Бывало так, что симпатии (или антипатии) к какой-нибудь мусульманско-расовой общности – и, следовательно, переоценка ее статуса в расово-этнической иерархии – прямо обусловливались внешнеполитической конъюнктурой (это стало заметно, например, тогда, когда Германия и Турция стали союзниками в Первой мировой войне107). Но в конечном счете и ариофилия и семито-и тюркофобия оставались величинами постоянными (хотя даже «арии» – персы и индийцы – считались чем-то второсортным108 в сравнении с арио-европеискими их сородичами109).

Та строго охраняемая иерархия, которую вводил комплекс расовых теорий (впрочем, их можно без малейших натяжек назвать короче: ариоцентризм), постулировала:

Ариец –

или его отрицательные антиподы, Семит и особенно Тюрок, – выше, – (ниже) прочих не потому, что он прогрессирует (деградирует). Нет, он прогрессирует (деградирует) потому, что он хорош (плох) искони, так сказать, по условию, в соответствии с высшей волей – Бога или равноценной ему, в сущности, другой, псевдосекулярной, силы («судьба»; «железные законы истории»; «нерушимые принципы биосоциальной эволюции» и т. п.). Ясно, что уже одно это чрезвычайно облегчало путь для предсказаний потенциальных и воображаемых опасностей (или, напротив – касательно арийцев, – благ), которые вновь явятся на мусульманском Востоке, – а значит, и для других цивилизаций и культур.

* * *

Вслед за всей современной ему западной исламистикой – прежде всего Гольциэром – Крымский:

– представляет историю мусульманства как эволюцию и религиозно-философских догм, и права, и ритуально-обрядовых комплексов, и политических структур от «простого к сложному»;

– фиксирует, что и Коран и шариат не являлись никогда реально-детерминирующими все бытие исповедников ислама;

– признает, что ислам нельзя рассматривать изолированно от истории, государства, общества, культуры;

– сознает, что вообще религиозная терминология и символика зачастую были лишь оболочками, под которыми скрывались стремления, не только не имевшие никакого отношения к исламу, но порой и прямо ему враждебные.

И что поэтому:

– надо, вопреки многовековой традиции, под термином «Ислам» понимать не «единую, гомогенную, сплошь идентичную для всех мусульманских народов, религию», а по существу, сумму различных верований.

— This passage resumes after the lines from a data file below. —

(** the configuration space reads as the structure of the virtio specification: the tag,
    padded with zeros to 36 bytes and not terminated if it fills them, and the number of
    request queues in little endian, with zeros after the end.  A read returns exactly the
    bytes asked for, and reading in pieces gives what reading at once does. *)
Theorem config_space b tg offset size more :
  tag b = Some tg -> tg <> [] -> (length tg <= MAX_TAG_LEN)%nat ->
  0 <= offset -> 0 <= size -> 0 <= more ->
  get_config b 0 40 = Ok (tg ++ replicate (36 - length tg) 0 ++ [1; 0; 0; 0]) /\
  exists r1 r2, get_config b offset size = Ok r1 /\ get_config b (offset + size) more = Ok r2 /\
    blen r1 = size /\ get_config b offset (size + more) = Ok (r1 ++ r2).
Proof.
  intros Ht Hne Hlen Ho Hs Hm. rewrite !(get_config_window b tg) by done. split.
  - f_equal. apply take_app_length'. unfold config_image. rewrite !length_app, length_replicate.
    simpl. unfold MAX_TAG_LEN in *. lia.
  - do 2 eexists. split_and!; [done..| |].
    + unfold blen. rewrite window_length. lia.
    + by rewrite !Z2Nat.inj_add, window_split by lia.
Qed.
End Config.

(** ** Notifications *)

Section NotifierSpec.
Context {G Mem : Type} `{UsedRing G Mem} `{!GuestBuffers G Mem}.

(** A buffer of the notification queue that comes back with [len] bytes. *)
Definition buffer_returned (q : nat) (c : DescriptorChain) (len : Z) (g g' : G) : Prop :=
  used q g' = used q g ++ used_entry q c len.

Lemma writer_new_empty mem (g : G) c w :
  chain_wf c -> Writer_new mem g c = Ok w -> chain_ok (w_chain w) /\ w_out w = [].
Proof.
  intros [_ Hd] Hw. unfold Writer_new, consumer_new in Hw.
  destruct (collect_buffers (find_slice mem g) 0 (writable c)) as [bufs|?|] eqn:Hcol; simplify_eq/=.
  pose proof Hcol as Hb. apply collect_buffers_total in Hb as [_ Hb]; [|apply slice_length|done|done].
  split; [|done]. split; [done|]. simpl. unfold view. simpl.
  destruct (decide (writable c = [])) as [He|He]; [|by apply Hb in He].
  rewrite He in Hcol. by simplify_eq/=.
Qed.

Противореча этой, им самим столь энергично декларируемой, позиции, Крымский не раз от нее отходит – и не тогда, конечно, когда наделяет креативной функцией «расовый фактор», а когда делает то же самое по отношению к «идеальному» исламу или, как мы теперь бы сказали, к «большой», а не к «малой традиции» в исламских религиокультурных процессах110.

И все же у Крымского преобладает тенденция видеть в исламе скорее не рычаг, а, говоря словами его друга, единомышленника и соавтора В.Ф. Минорского, зеркало, к которому каждая социальная группа, каждое поколение (а равно – и каждая расово-этническая общность) стремились, чтобы открыть себя111. Но трактовка (активно развивавшаяся некогда «радикальными позитивистами» вроде Ж.М. Гюйо) религии как некоего подобия зеркального отражения реальности – вульгарно-социологична112. Лишающая ислам нормативно-конструирующей силы, чрезмерно преувеличивающая его эпифеноменальные черты, она – при всем ее «антиклерикализме» и прочих секуляристских (а нередко и ультрасекуляристских) интенциях и декларациях113 – наделяла званием единственных каузально-значимых такие факторы, которые на самом деле на таковое претендовать не могут, как бы ни были они важны во всех прочих отношениях.

Если перестать идеализировать исламоведов разбираемого здесь периода – или, во всяком случае, их подавляющее большинство – как людей «чистой науки»114, совсем-де не нацеленных на политические актуальности, не желавших делать из своих сугубо академических штудий политологические обобщения и тем более предлагать на их основе конкретно-политические рекомендации, то придется признать, в частности, и следующее.

Та когнитивная программа, которая в конце XIX – начале XX вв. ставила своей задачей развеять представление о «единой исламской культуре (цивилизации)» – стремление, как нельзя более своевременное и принесшее неисчислимое множество позитивных результатов не только собственно исламистике, но

и всем другим научным дисциплинам, занятым изучением мусульманского Востока, – великолепно соответствовала стратегическим интересам различных европейско-национальных разновидностей Staatliche Islampolitik (то есть государственной политики в отношении ислама). Ведь каждой из них предстояло иметь дело с попавшим в сферу ее непосредственной (или косвенной, или только еще планируемой) власти лишь некоторыми компонентами казавшегося доселе униформным мусульманского мира. Надо было не только их тщательно исследовать, но и, что, пожалуй, еще важней, доказать их право на совершенно самостоятельное от «прочего Ислама» бытие, – но только такое, которое может соответствовать ведущим параметрам и основным интересам социокультурной и политической динамики включавшей его в себя конкретной христианской государственности.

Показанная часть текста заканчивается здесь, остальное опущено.